A criação de um Grande Conselho de mais de 3.000 cidadãos, devida em grande parte à pregação de Savonarola, imitando o maggior consiglio veneziano, era exclusivamente responsável pela legislação e as eleições para cargos oficiais. Tal, significou uma radical reforma constitucional que, embora ampliando substancialmente a participação ativa dos cidadãos na política, tornou possível para uma elite política manter um papel predominante no governo de Florença. Mesmo assim, o descontentamento patrício com as crescentes tendências democráticas no Grande Conselho levou em 1502 à transformação do gonfaloneirato de justiça num cargo vitalício. Não obstante, não foi a oposição interna, mas a pressão militar resultante da batalha de Ravena, que constituiu a principal causa da queda do regime republicano e do restabelecimento dos Medici em 1512. 

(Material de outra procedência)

(** Where and how the loop stops when it does not reach the end: at the
    first tensor that is a scalar or that the vector cannot fill. *)
Lemma unpack_from_stops (tensors : list tensor) (s : nat) (v : list V) :
  s <= length v ->
  length v < s + total_size tensors \/
    Exists (fun t => shape t = []) tensors ->
  exists k e,
    k < length tensors /\
    (e = InvalidArgumentError \/ e = slice_error) /\
    (Forall ranked tensors -> e = InvalidArgumentError) /\
    unpack_from (Integer s) tensors v =
    (unflatten (map (@shape) (firstn k tensors)) (skipn s v)
       ++ skipn k tensors,
     Some e).
Proof.
  unfold total_size. revert s.
  induction tensors as [|t ts IH]; intros s Hs H; cbn [map] in H.
  - destruct H as [H|H]; [cbn in H; lia | inversion H].
  - rewrite list_sum_cons in H.
    destruct (shape t) as [|d tl] eqn:Esh.
    { exists 0, slice_error. split; [cbn; lia|]. split; [now right|].
      split.
      - intros Hr. inversion Hr as [|? ? Ht _]. now elim Ht.
      - now rewrite unpack_from_cons_scalar. }
    assert (Hr : ranked t) by (unfold ranked; congruence).
    destruct (le_lt_dec (s + size t) (length v)) as [Hfit|Hshort].
    + destruct (IH (s + size t)) as (k & e & Hk & He & Hre & E); [lia| |].
      { destruct H as [H|H]; [left; lia|].
        inversion H as [? ? Ht|? ? Hts]; [congruence | now right]. }
      exists (S k), e. split; [cbn; lia|]. split; [exact He|]. split.
      * intros Hall. apply Hre. now inversion Hall.
      * rewrite unpack_from_cons_fits by assumption.
        rewrite E. cbn [fst snd firstn skipn map unflatten].
        rewrite skipn_skipn. unfold size.
        replace (num_elements (shape t) + s)
          with (s + num_elements (shape t)) by lia.
        reflexivity.
    + exists 0, InvalidArgumentError. split; [cbn; lia|].
      split; [now left|]. split; [reflexivity|].
      now rewrite unpack_from_cons_short.
Qed.

(** What unpacking does depends on the shapes of the tensors only. *)
Lemma unpack_tensors_fits (tensors : list tensor) (v : list V) :
  Forall ranked tensors ->
  total_size tensors <= length v ->
  unpack_tensors tensors v = (unflatten (map (@shape) tensors) v, None).
Proof.
  intros Hr H. unfold unpack_tensors. now rewrite unpack_from_fits.
Qed.

Lemma unpack_tensors_stops (tensors : list tensor) (v : list V) :
  length v < total_size tensors \/
    Exists (fun t => shape t = []) tensors ->
  exists k e,
    k < length tensors /\
    (e = InvalidArgumentError \/ e = slice_error) /\
    (Forall ranked tensors -> e = InvalidArgumentError) /\
    unpack_tensors tensors v =
    (unflatten (map (@shape) (firstn k tensors)) v ++ skipn k tensors,
     Some e).
Proof.
  intros H.
  destruct (@unpack_from_stops tensors 0 v) as (k & e & Hk & He & Hr & E);
    [lia | exact H |].
  exists k, e. now rewrite skipn_O in E.
Qed.

Lemma unpack_tensors_ok_ranked (tensors tensors' : list tensor)
    (v : list V) :
  unpack_tensors tensors v = (tensors', None) -> Forall ranked tensors.
Proof.
  intros E. destruct (ranked_or_scalar tensors) as [|H]; [assumption|].
  destruct (@unpack_tensors_stops tensors v) as (k & e & _ & _ & _ & E');
    [now right|].
  rewrite E' in E. discriminate.
Qed.

Lemma unpack_tensors_ok_fits (tensors tensors' : list tensor) (v : list V) :
  unpack_tensors tensors v = (tensors', None) ->
  total_size tensors <= length v.
Proof.
  intros E. destruct (le_lt_dec (total_size tensors) (length v)) as [|H];
    [assumption|].
  destruct (@unpack_tensors_stops tensors v) as (k & e & _ & _ & _ & E');
    [now left|].
  rewrite E' in E. discriminate.
Qed.

Lemma unpack_tensors_ok (tensors tensors' : list tensor) (v : list V) :
  unpack_tensors tensors v = (tensors', None) ->
  tensors' = unflatten (map (@shape) tensors) v.
Proof.
  intros E. pose proof (unpack_tensors_ok_ranked _ _ E) as Hr.
  pose proof (unpack_tensors_ok_fits _ _ E) as H.
  rewrite unpack_tensors_fits in E by assumption. congruence.
Qed.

Com seu claro reconhecimento da autoridade papal e suas tentativas, quer bem-sucedidas quer frustradas, de realização da unidade cristã, o Concílio de Florença revela elementos de fraqueza e de força no movimento conciliar do século XV. Em 1437, o papa Eugénio IV transferiu o pernicioso Concílio de Basileia para Ferrara e em 1438 para Florença. Um grupo remanescente permaneceu em Basileia, num desafio ao papa. Uma poderosa delegação grega visitou o Concílio, chefiada pelo imperador bizantino João VIII, procurando ajuda militar para Constantinopla e oferecendo em troca a união religiosa; fórmulas de acordo, mediante concessões mútuas, foram combinadas em relação a divergências teológicas a respeito da cláusula Filioquee, o tipo de pão usado para a Eucaristia. Em compensação, iniciava-se uma Cruzada com patrocínio papal, mas que foi desbaratada em Varna em 1444. A queda de Constantinopla, em uma década, liquidou todas as esperanças de união.

Outras uniões religiosas estabelecidas em Florença foram mais permanentes: os latinos foram unidos à Igreja copta do Egito (1440), aos arménios (1439), caldeus e maronitas (1445). O Concílio também desferiu um significativo golpe nos elementos do movimento contra o papa. Sérias deliberações com os gregos tiveram lugar em Florença, não em Basileia; considerou-se que a autoridade suprema residia no papa e não no Concílio per se. Após a morte de Eugénio IV (1447), Nicolau V conseguiu a reconciliação com os cardeais recalcitrantes que permaneceram em Basileia.